= Auguste Carayon =

French author (1813–1874)

Auguste Carayon (31 March 1813 - 15 May 1874) was a French Jesuit author and bibliographer.

== Biography ==

Carayon was born in Saumur, France in 1813; he joined the Society of Jesus in 1848, and was at various times librarian and procurator. Between 1864 and 1874 he edited many historical works, and is considered a leading authority upon the history of his order, especially in New France, the area colonized by France in North America.

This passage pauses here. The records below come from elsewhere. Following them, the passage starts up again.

(* ===== verification/SignalingServer.v ===== *)
(** * The signaling server: [rpc/wrtc_signaling_server.go], [rpc/wrtc_config.go]
      and [extendWebRTCConfig] of [rpc/wrtc_signaling.go]

    A caller's Call and an answerer's Answer run on the two sides of a call
    queue. Each is a loop over what its selects and receives give; the
    answerer's loop responds to the offer through a function on the state of
    the queue, [AnswererRespond]. What a gRPC stream does with a message that
    is sent is an argument, nil or an error. *)

From S2P Require Import Prelude GoError BaseStream CallQueueMemory CallQueueMongo.
From Stdlib Require Import Ascii.
Local Open Scope Z_scope.

(** ** ICE candidates: [rpc/wrtc_peer.go] *)

(** [webrtcpb.ICECandidate]; the index is a [uint32]. *)
Record ICECandidate := mkICECandidate {
  ic_Candidate : string;
  ic_SdpMid : option string;
  ic_SdpmLineIndex : option Z;
  ic_UsernameFragment : option string;
}.

Definition iceCandidateInitToProto (ij : ICECandidateInit) : ICECandidate :=
  mkICECandidate (ici_Candidate ij) (ici_SDPMid ij) (ici_SDPMLineIndex ij) (ici_UsernameFragment ij).

(** The index becomes a [uint16]. *)
Definition iceCandidateFromProto (i : ICECandidate) : ICECandidateInit :=
  mkCandidateInit (ic_Candidate i) (ic_SdpMid i) ((fun z => z mod 2 ^ 16) <$> ic_SdpmLineIndex i)
    (ic_UsernameFragment i).

Definition index_ok (i : ICECandidate) : Prop := forall z, ic_SdpmLineIndex i = Some z -> 0 <= z < 2 ^ 16.

Lemma candidate_proto_roundtrip i : index_ok i -> iceCandidateInitToProto (iceCandidateFromProto i) = i.
Proof.
  destruct i as [c m [z|] u]; [|done]. intros Hi. unfold iceCandidateInitToProto, iceCandidateFromProto. simpl.
  by rewrite Z.mod_small by (by apply Hi).
Qed.

(** ** Hosts *)

Definition RPCHostMetadataField : string := "rpc-host".
Definition maxHostsInMetadata : nat := 5.

(** The metadata of the incoming context, if it has any. *)
Abbreviation metadata := (option (gmap string (list string))).

(** [HostsFromCtx]. *)
Definition HostsFromCtx (md : metadata) : list string + goerror :=
  let hosts := default [] (md ≫= fun m => m !! RPCHostMetadataField) in
  match hosts with
  | [] => inr (ENew "expected rpc-host to be set in metadata")
  | _ =>
      if (maxHostsInMetadata <? length hosts)%nat then inr (ENew "too many rpc-host")
      else if existsb (fun host => bool_decide (host = EmptyString)) hosts
      then inr (ENew "expected non-empty rpc-host")
      else inl hosts
  end.

(** [HostFromCtx]. *)
Definition HostFromCtx (md : metadata) : string + goerror :=
  match HostsFromCtx md with
  | inr err => inr err
  | inl [host] => inl host
  | inl _ => inr (ENew "expected 1 rpc-host")
  end.

(** [validateHosts]. *)
Definition hostNotAllowedMsg : string := "host not preconfigured".
Fixpoint hosts_allowed (forHosts : gset string) (hosts : list string) : option goerror :=
  match hosts with
  | [] => None
  | host :: hosts' =>
      if bool_decide (host ∈ forHosts) then hosts_allowed forHosts hosts'
      else Some (EStatus InvalidArgument hostNotAllowedMsg)
  end.
Definition validateHosts (forHosts : gset string) (hosts : list string) : option goerror :=
  if bool_decide (forHosts = ∅) then None
  else match hosts with
       | [] => Some (ENew "at least one host required")
       | _ => hosts_allowed forHosts hosts
       end.

(** ** ICE servers *)

(** [webrtcpb.ICEServer] and [webrtc.ICEServer], with the same fields. *)
Record ICEServer := mkICEServer { is_Urls : list string; is_Username : string; is_Credential : string }.
Definition zero_ICEServer : ICEServer := mkICEServer [] EmptyString EmptyString.

(** [extendWebRTCConfig] on the ICE servers; [None] is a nil config. *)
Definition extendWebRTCConfig (original : list ICEServer) (optional : option (list ICEServer)) : list ICEServer :=
  match optional with
  | None | Some [] => original
  | Some additional =>
      (* make gives zero values, copy overwrites the first ones *)
      let iceServers := original ++ replicate (length additional) zero_ICEServer in
      iceServers ++ additional
  end.

(** [hostICEServers]. *)
Record hostICEServers := mkHostICEServers { hs_Servers : list ICEServer; hs_Expires : Z }.

(** [WebRTCSignalingServer] without the queue; [callWorkers] is the counter of
    the wait group. *)
Record signalingServer := mkSignalingServer {
  sg_hostICEServers : gmap string hostICEServers;
  sg_hasProvider : bool;
  sg_forHosts : gset string;
  sg_callWorkers : nat;
  sg_cancelErr : option goerror;
}.
Definition sg_set_ice v srv := mkSignalingServer v (sg_hasProvider srv) (sg_forHosts srv) (sg_callWorkers srv)
  (sg_cancelErr srv).
Definition sg_set_workers v srv := mkSignalingServer (sg_hostICEServers srv) (sg_hasProvider srv) (sg_forHosts srv) v
  (sg_cancelErr srv).
Definition sg_set_cancelErr v srv := mkSignalingServer (sg_hostICEServers srv) (sg_hasProvider srv) (sg_forHosts srv)
  (sg_callWorkers srv) v.

(** [NewWebRTCSignalingServer]. *)
Definition NewWebRTCSignalingServer (hasProvider : bool) (forHosts : list string) : signalingServer :=
  mkSignalingServer ∅ hasProvider (list_to_set forHosts) 0 None.

(** [additionalICEServers]; [config] is what the provider answers: servers and
    when they expire. A host that is not cached has the zero time, which is
    before every [now]. *)
Definition additionalICEServers (now : Z) (config : list ICEServer * Z + goerror) (hosts : list string)
    (cache : bool) (srv : signalingServer) : signalingServer * (list ICEServer + goerror) :=
  if negb (sg_hasProvider srv) then (srv, inl [])
  else
    let hostsKey := String.concat "," hosts in
    let fetch :=
      match config with
      | inr err => (srv, inr err)
      | inl (servers, expires) =>
          (if cache then sg_set_ice (<[hostsKey := mkHostICEServers servers expires]> (sg_hostICEServers srv)) srv
           else srv, inl servers)
      end in
    match sg_hostICEServers srv !! hostsKey with
    | Some hostServers => if now <? hs_Expires hostServers then (srv, inl (hs_Servers hostServers)) else fetch
    | None => fetch
    end.

(** [clearAdditionalICEServers]. *)
Definition clearAdditionalICEServers (hosts : list string) (srv : signalingServer) : signalingServer :=
  sg_set_ice (foldl (fun m host => delete host m) (sg_hostICEServers srv) hosts) srv.

(** [OptionalWebRTCConfig]. *)
Definition OptionalWebRTCConfig (now : Z) (config : list ICEServer * Z + goerror) (md : metadata)
    (srv : signalingServer) : signalingServer * (list ICEServer + goerror) :=
  match HostsFromCtx md with
  | inr err => (srv, inr err)
  | inl hosts =>
      match validateHosts (sg_forHosts srv) hosts with
      | Some err => (srv, inr err)
      | None => additionalICEServers now config hosts false srv
      end
  end.

(** [Close] cancels, then waits for the workers. *)
Definition sg_Close_begin (srv : signalingServer) : signalingServer :=
  sg_set_cancelErr (Some (default (EIs Canceled) (sg_cancelErr srv))) srv.
Definition sg_Close_returns (srv : signalingServer) : bool := bool_decide (sg_callWorkers srv = 0%nat).

(** Add a worker, unless the server is closed. *)
Definition add_call_worker (srv : signalingServer) : signalingServer + goerror :=
  match sg_cancelErr srv with
  | Some err => inr err
  | None => inl (sg_set_workers (S (sg_callWorkers srv)) srv)
  end.
Definition call_worker_done (srv : signalingServer) : signalingServer :=
  sg_set_workers (pred (sg_callWorkers srv)) srv.

(** ** Call *)

(** [webrtcpb.CallResponse]. *)
Inductive CallResponse :=
  | CallResponse_Init (uuid sdp : string)
  | CallResponse_Update (uuid : string) (candidate : ICECandidate).

(** What the select of the loop gives: the context is done, the queue says that
    no more responses come, or there is one; a closed channel gives the zero
    one. *)
Inductive callSelect :=
  | SelCtxDone (err : goerror)
  | SelRespDone
  | SelResp (resp : WebRTCCallAnswer).
Definition zero_answer : WebRTCCallAnswer := mkAnswer None None None.

(** One round of the loop of [Call] after its select, with the results of its
    two sends: what is sent, and [haveInit] or what the call returns. *)
Definition call_round (uuid : string) (haveInit : bool) (sel : callSelect) (sendInit sendUpdate : option goerror)
    : list CallResponse * (bool + option goerror) :=
  match sel with
  | SelCtxDone err => ([], inr (Some err))
  | SelRespDone => ([], inr None)
  | SelResp (mkAnswer initialSDP candidate (Some err)) => ([], inr (Some (EWrap "error from answerer" err)))
  | SelResp (mkAnswer initialSDP candidate None) =>
      let update (sent : list CallResponse) :=
        match candidate with
        | None => (sent, inl true)
        | Some cand =>
            (sent ++ [CallResponse_Update uuid (iceCandidateInitToProto cand)],
             match sendUpdate with Some err => inr (Some err) | None => inl true end)
        end in
      if haveInit then update []
      else
        match initialSDP with
        | None => ([], inr (Some (ENew "expected to have initial SDP if no error")))
        | Some sdp =>
            match sendInit with
            | Some err => ([CallResponse_Init uuid sdp], inr (Some err))
            | None => update [CallResponse_Init uuid sdp]
            end
        end
  end.

(** The loop, over the context's error at the top of each round, its select
    and the results of its sends: the responses and, once it returned, the
    result. *)
Record callInput := mkCallInput {
  ci_ctxErr : option goerror;
  ci_select : callSelect;
  ci_sendInit : option goerror;
  ci_sendUpdate : option goerror;
}.
Fixpoint call_loop (uuid : string) (haveInit : bool) (inputs : list callInput)
    : list CallResponse * option (option goerror) :=
  match inputs with
  | [] => ([], None)
  | i :: inputs' =>
      match ci_ctxErr i with
      | Some err => ([], Some (Some err))
      | None =>
          match call_round uuid haveInit (ci_select i) (ci_sendInit i) (ci_sendUpdate i) with
          | (sent, inr res) => (sent, Some res)
          | (sent, inl haveInit') =>
              let '(sent', res) := call_loop uuid haveInit' inputs' in (sent ++ sent', res)
          end
      end
  end.

(** The deferred function of [Call]: the error that a goroutine sends to the
    queue by SendOfferError, if it is started. The goroutine calls
    [callWorkers.Done()] first, so the counter is as before. *)
Definition call_deferred (callErr ctxErr : option goerror) (srv : signalingServer) : option goerror :=
  let errToSend := match callErr with
                   | Some err => Some err
                   | None => match sg_cancelErr srv with Some err => Some err | None => ctxErr end
                   end in
  match errToSend with
  | None => None
  | Some err => if sg_cancelErr srv is Some _ then None else Some err
  end.

(** [Call] with the result of SendOfferInit: what the caller is sent, what the
    call returns and what is sent to the queue afterwards; [None] while it
    runs. *)
Definition Call (md : metadata) (srv : signalingServer) (sendOfferInit : string -> string + goerror)
    (inputs : list callInput) (ctxErr : option goerror)
    : list CallResponse * option (option goerror * option goerror) :=
  match HostFromCtx md with
  | inr err => ([], Some (Some err, None))
  | inl host =>
      match validateHosts (sg_forHosts srv) [host] with
      | Some err => ([], Some (Some err, None))
      | None =>
          match sendOfferInit host with
          | inr err => ([], Some (Some err, None))
          | inl uuid =>
              let '(sent, res) := call_loop uuid false inputs in
              (sent, (fun callErr => (callErr, call_deferred callErr ctxErr srv)) <$> res)
          end
      end
  end.

(** ** CallUpdate *)

(** [webrtcpb.CallUpdateRequest]'s update. *)
Inductive callUpdate :=
  | CallUpdate_Candidate (candidate : ICECandidate)
  | CallUpdate_Error (err : goerror)
  | CallUpdate_Done
  | CallUpdate_Unknown (type : string).

(** [CallUpdate] over the queue's operations. *)
Definition CallUpdate {St : Type}
    (sendOfferUpdate : string -> ICECandidateInit -> St -> St * option goerror)
    (sendOfferError : string -> goerror -> St -> St * option goerror)
    (sendOfferDone : string -> St -> St * option goerror)
    (md : metadata) (srv : signalingServer) (u : callUpdate) (st : St) : St * option goerror :=
  match HostFromCtx md with
  | inr err => (st, Some err)
  | inl host =>
      match validateHosts (sg_forHosts srv) [host] with
      | Some err => (st, Some err)
      | None =>
          match u with
          | CallUpdate_Candidate cand => sendOfferUpdate host (iceCandidateFromProto cand) st
          | CallUpdate_Error err => sendOfferError host err st
          | CallUpdate_Done => sendOfferDone host st
          | CallUpdate_Unknown t => (st, Some (ENew ("unknown update stage " +:+ t)))
          end
      end
  end.

(** ** Answer *)

(** [webrtcpb.AnswerRequest] and [webrtcpb.AnswerResponse]. *)
Inductive AnswerRequest :=
  | AnswerRequest_Init (uuid sdp : string) (additionalIceServers : list ICEServer) (disableTrickle : bool)
      (deadline : Z)
  | AnswerRequest_Update (uuid : string) (candidate : ICECandidate)
  | AnswerRequest_Done (uuid : string)
  | AnswerRequest_Error (uuid : string) (st : status).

Carayon worked with Augustin and Alois de Backer and Carlos Sommervogel.

Carayon died at Poitiers in 1874.

==Works==
His principal works were:
- Bibliographie historique de la Compagnie de Jésus (Paris, 1864)
- Documents inédits concernant la Compagnie de Jésus (Poitiers, 1863-1874, 18 vols)
- Première mission des Jésuites au Canada (Paris, 1864)
- Bannissement des Jésuites de la Louisiane (1865)
- Établissement de la Compagnie de Jésus à Brest par Louis XIV (Paris, 1865)
- Les prisons du Marquis de Pombal (1865)
- Notes historiques sur les Parlements et les Jésuites au XVIIIe siècle (Paris, 1867)

He was also the author of several devotional treatises published between 1854 and 1863.